───── DATA SUPPLIED
(** X13.  When the table region [fat_addr, fat_addr + fat_size) lies
    inside the ROM, [_load_fat] returns [fat_entry_count] entries, the
    [j]-th decoded from the eight bytes at [fat_addr + 8 * j]; up to
    seven bytes left over at the end of the region are ignored.  When
    the table address is at or past the end of the ROM the table is
    empty, not an error. *)
Theorem load_fat_entries (rom : bytes) (h : NDSHeader.t) :
  0 ≤ NDSHeader.fat_addr h → 0 ≤ NDSHeader.fat_size h →
  (NDSHeader.fat_addr h + NDSHeader.fat_size h ≤ len rom →
   ∃ fat,
     _load_fat rom h = Some fat ∧ len fat = fat_entry_count h ∧
     ∀ (j : nat) e,
       fat !! j = Some e →
       FATEntry.from_bytes
         (slice rom (NDSHeader.fat_addr h + 8 * Z.of_nat j)
            (NDSHeader.fat_addr h + 8 * Z.of_nat j + 8))
       = Ok e) ∧
  (len rom ≤ NDSHeader.fat_addr h → _load_fat rom h = Some []).
Proof.
  intros Haddr Hsize. set (a := NDSHeader.fat_addr h) in *.
  set (n := NDSHeader.fat_size h) in *. pose proof (len_nonneg rom).
  split.
  - intros Hin. unfold _load_fat, file_read. fold a n.
    destruct (Z.ltb_spec a 0); [lia|]. destruct (Z.ltb_spec n 0); [lia|].
    rsimpl. set (raw := slice rom a (a + n)).
    assert (len raw = n) as Hraw
      by (unfold raw; rewrite len_slice_inrange; lia).
    unfold range_step.
    destruct (load_loop_entries raw
                (Z.to_nat ((len raw - 0 + 8 - 1) / 8)) 0 [])
      as (es & -> & Hlen & Hes).
    exists es. split; [done|].
    assert (0 ≤ n / 8) by (apply Z.div_pos; lia).
    split.
    + unfold fat_entry_count, len. fold n. rewrite Hlen, Hraw.
      assert (n / 8 ≤ (n - 0 + 8 - 1) / 8) by (apply Z.div_le_mono; lia).
      lia.
    + intros j e Hj. specialize (Hes j e Hj). cbn [Nat.add] in Hes.
      apply lookup_lt_Some in Hj. rewrite Hlen, Hraw in Hj.
      pose proof (Z.mul_div_le n 8).
      unfold raw in Hes. rewrite slice_slice in Hes by lia.
      replace (a + 8 * Z.of_nat j + 8) with (a + (8 * Z.of_nat j + 8))
        by lia.
      exact Hes.
  - intros Hpast. unfold _load_fat, file_read. fold a n.
    destruct (Z.ltb_spec a 0); [lia|]. destruct (Z.ltb_spec n 0); [lia|].
    rsimpl.
    assert (slice rom a (a + n) = []) as ->; [|done].
    unfold slice, clamp_index.
    destruct (Z.ltb_spec a 0); [lia|]. destruct (Z.ltb_spec (a + n) 0); [lia|].
    rewrite !Z.min_r by lia. by rewrite Z.sub_diag.
Qed.

(** The header of the sample ROM: its table is at offset 512 and holds
    two entries. *)
Definition sample_header : NDSHeader.t :=
  match NDSHeader.from_bytes sample_rom with
  | Ok h => h
  | _ => default_header
  end.

Lemma load_fat_entries_witness :
  _load_fat sample_rom sample_header
  = Some [FATEntry.Make 528 628; FATEntry.Make 628 778] ∧
  fat_entry_count sample_header = 2 ∧
  _load_fat (zeros 512) sample_header = Some [].
Proof.
  destruct (load_fat_entries sample_rom sample_header) as [Hin _];
    [by vm_compute..|].
  destruct Hin as (fat & Hrun & Hlen & _); [by vm_compute|].
  split; [|split].
  - rewrite Hrun. by vm_compute.
  - reflexivity.
  - apply (proj2 (load_fat_entries (zeros 512) sample_header
                    ltac:(by vm_compute) ltac:(by vm_compute))).
    by vm_compute.
Defined.

End TableLoad.

(** ** What a patch does to the bytes of the file *)

Module PatchBytes.
Import Saver ApplyFacts SaveFacts NARCFacts.

Lemma file_write_inside (c : bytes) (pos : Z) (data : bytes) :
  0 ≤ pos → pos + len data ≤ len c →
  file_write c pos data
  = Ok (take (Z.to_nat pos) c ++ data ++ drop (Z.to_nat (pos + len data)) c).
Proof.
  intros Hpos Hin. unfold file_write. pose proof (len_nonneg data).
  destruct (Z.ltb_spec pos 0); [lia|]. case_bool_decide as Hd.
  - subst data. change (len []) with 0. rewrite Z.add_0_r.
    by rewrite app_nil_l, take_drop.
  - f_equal. f_equal. rewrite take_app_le; [done|]. unfold len in *. lia.
Qed.

Lemma file_write_at_end (c data : bytes) :
  file_write c (len c) data = Ok (c ++ data).
Proof.
  unfold file_write. pose proof (len_nonneg c). pose proof (len_nonneg data).
  destruct (Z.ltb_spec (len c) 0); [lia|]. case_bool_decide as Hd.
  - subst data. by rewrite app_nil_r.
  - f_equal. rewrite Z.sub_diag. change (zeros 0) with (@nil byte).
    rewrite app_nil_r. unfold len. rewrite Nat2Z.id, firstn_all.
    rewrite drop_ge; [by rewrite app_nil_r|]. lia.
Qed.

(** The table entry of a record is inside the file. *)
Definition in_file (rom : bytes) (e : FATEntry.t) : Prop :=
  0 ≤ FATEntry.start_addr e ∧ FATEntry.end_addr e ≤ len rom.

(** One applied modification, byte for byte. *)
Lemma apply_step_bytes_spec (m : ModificationRecord.t) (s : astate)
    (old : FATEntry.t) :
  let idx := ModificationRecord.fat_index m in
  let data := ModificationRecord.new_data m in
  let rom := rom_file s in
  0 ≤ idx → modified_fat s !! Z.to_nat idx = Some old →
  in_file rom old → current_rom_end s = len rom →
  ∃ e' rom',
    apply_step m s
    = Ok (Continue (AState (<[Z.to_nat idx := e']> (modified_fat s))
                      (len rom') rom')) ∧
    slice rom' (FATEntry.start_addr e') (FATEntry.end_addr e') = data ∧
    in_file rom' e' ∧ len rom ≤ len rom' ∧
    if len data <=? FATEntry.size old then
      e' = FATEntry.Make (FATEntry.start_addr old)
             (FATEntry.start_addr old + len data) ∧
      rom' = take (Z.to_nat (FATEntry.start_addr old)) rom ++ data
             ++ drop (Z.to_nat (FATEntry.start_addr old + len data)) rom
    else
      let A := _align4 (len rom) in
      e' = FATEntry.Make A (A + len data) ∧
      rom' = rom ++ replicate (Z.to_nat (A - len rom)) xff ++ data.
Proof.
  intros idx data rom Hidx Hold [Hstart Hend] Hcur.
  apply lookup_lt_Some in Hold as Hlt.
  pose proof (len_nonneg data) as Hsz. pose proof (len_nonneg rom) as Hrom.
  unfold apply_step. fold idx.
  destruct (Z.ltb_spec idx 0); [lia|].
  destruct (Z.leb_spec (len (modified_fat s)) idx);
    [unfold len in *; lia|]. cbn [orb].
  rewrite (getitem_lookup _ _ old) by done. rsimpl.
  unfold ModificationRecord.size. fold data rom.
  rewrite Hcur. unfold FATEntry.size in *.
  destruct (Z.leb_spec (len data) (FATEntry.end_addr old
                                   - FATEntry.start_addr old)) as [Hfit|Hbig].
  - rewrite file_write_inside by lia. rsimpl.
    rewrite setitem_inrange by (unfold len; lia). rsimpl.
    set (rom' := take _ rom ++ data ++ drop _ rom).
    assert (len rom' = len rom) as Hlen.
    { unfold rom', len in *.
      rewrite !length_app, length_take, length_drop. lia. }
    exists (FATEntry.Make (FATEntry.start_addr old)
              (FATEntry.start_addr old + len data)), rom'.
    rewrite Hlen. split; [done|].
    cbn [FATEntry.start_addr FATEntry.end_addr].
    split.
    { apply (slice_mid _ (take (Z.to_nat (FATEntry.start_addr old)) rom)
               data (drop (Z.to_nat (FATEntry.start_addr old + len data)) rom));
        [done| |done].
      unfold len in *. rewrite length_take. lia. }
    split; [split; simpl; lia|]. split; [lia|done].
  - destruct (_align4_spec (len rom)) as (Hal & _).
    set (A := _align4 (len rom)) in *.
    set (pad := replicate (Z.to_nat (A - len rom)) xff).
    assert (len pad = A - len rom) as Hpad.
    { unfold pad. unfold len at 1. rewrite length_replicate. lia. }
    assert ((if len rom <? A then file_write rom (len rom) pad else Ok rom)
            = Ok (rom ++ pad)) as ->.
    { destruct (Z.ltb_spec (len rom) A); [apply file_write_at_end|].
      assert (pad = []) as ->; [|by rewrite app_nil_r].
      unfold pad. by replace (Z.to_nat (A - len rom)) with 0%nat by lia. }
    rsimpl.
    assert (file_write (rom ++ pad) A data = Ok ((rom ++ pad) ++ data)) as ->.
    { replace A with (len (rom ++ pad)) by (rewrite len_app; lia).
      apply file_write_at_end. }
    rsimpl.
    rewrite setitem_inrange by (unfold len; lia). rsimpl.
    exists (FATEntry.Make A (A + len data)), ((rom ++ pad) ++ data).
    assert (len ((rom ++ pad) ++ data) = A + len data) as Hlen
      by (rewrite !len_app; lia).
    rewrite Hlen. split; [done|].
    cbn [FATEntry.start_addr FATEntry.end_addr].
    split.
    { apply (slice_mid _ (rom ++ pad) data []);
        [by rewrite app_nil_r|rewrite len_app; lia|done]. }
    split; [split; simpl; lia|]. split; [lia|].
    split; [done|]. by rewrite <- app_assoc.
Qed.

(** X14.  What one applied modification does to the file.  A payload
    that fits is written over the start of the old range: the file keeps
    its length and every byte outside the written range.  A larger
    payload is appended: the original bytes stay, [0xFF] bytes fill up
    to the next multiple of four, and the payload follows.  Either way
    the new table entry names exactly the payload. *)
Theorem apply_step_bytes (m : ModificationRecord.t) (s : astate)
    (old : FATEntry.t) :
  let idx := ModificationRecord.fat_index m in
  let data := ModificationRecord.new_data m in
  let rom := rom_file s in
  0 ≤ idx → modified_fat s !! Z.to_nat idx = Some old →
  in_file rom old → current_rom_end s = len rom →
  ∃ e' rom',
    apply_step m s
    = Ok (Continue (AState (<[Z.to_nat idx := e']> (modified_fat s))
                      (len rom') rom')) ∧
    slice rom' (FATEntry.start_addr e') (FATEntry.end_addr e') = data ∧
    in_file rom' e' ∧ len rom ≤ len rom' ∧
    if len data <=? FATEntry.size old then
      e' = FATEntry.Make (FATEntry.start_addr old)
             (FATEntry.start_addr old + len data) ∧
      rom' = take (Z.to_nat (FATEntry.start_addr old)) rom ++ data
             ++ drop (Z.to_nat (FATEntry.start_addr old + len data)) rom
    else
      let A := _align4 (len rom) in
      e' = FATEntry.Make A (A + len data) ∧
      rom' = rom ++ replicate (Z.to_nat (A - len rom)) xff ++ data.
Proof. apply apply_step_bytes_spec. Qed.

(** A 1001-byte file with two entries, patched at entry 1 with a
    payload that does not fit: the end 1001 is padded to 1004. *)
Definition odd_state : astate :=
  AState [FATEntry.Make 0 100; FATEntry.Make 100 250] 1001 (zeros 1001).

Lemma apply_step_bytes_witness :
  ∃ e' rom',
    apply_step sample_grow odd_state
    = Ok (Continue (AState (<[1%nat := e']> (modified_fat odd_state))
                      (len rom') rom')) ∧
    e' = FATEntry.Make 1004 1304 ∧
    rom' = zeros 1001 ++ [xff; xff; xff] ++ replicate 300 x42.
Proof.
  destruct (apply_step_bytes sample_grow odd_state (FATEntry.Make 100 250))
    as (e' & rom' & Hrun & _ & _ & _ & Hform).
  - by vm_compute.
  - reflexivity.
  - split; by vm_compute.
  - reflexivity.
  - exists e', rom'. split; [exact Hrun|].
    change (len (ModificationRecord.new_data sample_grow)
            <=? FATEntry.size (FATEntry.Make 100 250)) with false in Hform.
    exact Hform.
Defined.

(** An entry is a range of the file; the entries of a table do not
    overlap; the contents of a table are the byte strings its entries
    name. *)
Definition entry_ok (rom : bytes) (e : FATEntry.t) : Prop :=
  0 ≤ FATEntry.start_addr e ≤ FATEntry.end_addr e ∧
  FATEntry.end_addr e ≤ len rom.
Lemma exportChat_resolved (env : Env) (chatData : option ChatData) (format : jstr)
    (written : list Effect) :
  exportChat env chatData format = (Resolved, written) ->
  writerReady env format = true
  /\ exists d, chatData = Some d /\ messages d <> []
     /\ ((format = js "markdown"
          /\ written = [Downloaded (libFilename (title d) (js ".md"))
                          (Markdown.exportToMarkdown (now env) d)])
         \/ (format = js "csv"
             /\ written = [Downloaded (libFilename (title d) (js ".csv"))
                             (Csv.exportToCSV d)])
         \/ (format = js "pdf"
             /\ written = [SavedPdf (libFilename (title d) (js ".pdf"))])).
Proof.
  destruct chatData as [d|]; [|discriminate].
  destruct (decide (messages d = [])) as [He|Hne].
  { unfold exportChat. rewrite He. discriminate. }
  rewrite (exportChat_cases env d format Hne). unfold writerReady.
  destruct (jstr_eqb format (js "markdown")) eqn:Hm.
  { apply jstr_eqb_eq in Hm as ->. destruct (markdownLoaded env); [|discriminate].
    intros [= <-]. split; [reflexivity|]. exists d. split_and!; [done | done |]. by left. }
  destruct (jstr_eqb format (js "csv")) eqn:Hc.
  { apply jstr_eqb_eq in Hc as ->. destruct (csvLoaded env); [|discriminate].
    intros [= <-]. split; [reflexivity|]. exists d. split_and!; [done | done |].
    right. by left. }
  destruct (jstr_eqb format (js "pdf")) eqn:Hp; [|discriminate].
  apply jstr_eqb_eq in Hp as ->.
  destruct (pdfLoaded env); [|discriminate]. destruct (jspdfLoaded env); [|discriminate].
  intros [= <-]. split; [reflexivity|]. exists d. split_and!; [done | done |].
  right. by right.
Qed.

Lemma exportChat_ready (env : Env) (d : ChatData) (format : jstr) :
  messages d <> [] -> writerReady env format = true ->
  fst (exportChat env (Some d) format) = Resolved.
Proof.
  intros Hne. rewrite (exportChat_cases env d format Hne). unfold writerReady.
  destruct (jstr_eqb format (js "markdown")) eqn:Hm.
  { apply jstr_eqb_eq in Hm as ->. cbn. by destruct (markdownLoaded env). }
  destruct (jstr_eqb format (js "csv")) eqn:Hc.
  { apply jstr_eqb_eq in Hc as ->. cbn. by destruct (csvLoaded env). }
  destruct (jstr_eqb format (js "pdf")) eqn:Hp; [|done].
  cbn. by destruct (pdfLoaded env), (jspdfLoaded env).
Qed.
──────────
Copy all lines of the records in which the string "assert" can be found.

RESULT OF THIS TASK =>
    assert (len raw = n) as Hraw
    assert (0 ≤ n / 8) by (apply Z.div_pos; lia).
      assert (n / 8 ≤ (n - 0 + 8 - 1) / 8) by (apply Z.div_le_mono; lia).
    assert (slice rom a (a + n) = []) as ->; [|done].
    assert (len rom' = len rom) as Hlen.
    assert (len pad = A - len rom) as Hpad.
    assert ((if len rom <? A then file_write rom (len rom) pad else Ok rom)
      assert (pad = []) as ->; [|by rewrite app_nil_r].
    assert (file_write (rom ++ pad) A data = Ok ((rom ++ pad) ++ data)) as ->.
    assert (len ((rom ++ pad) ++ data) = A + len data) as Hlen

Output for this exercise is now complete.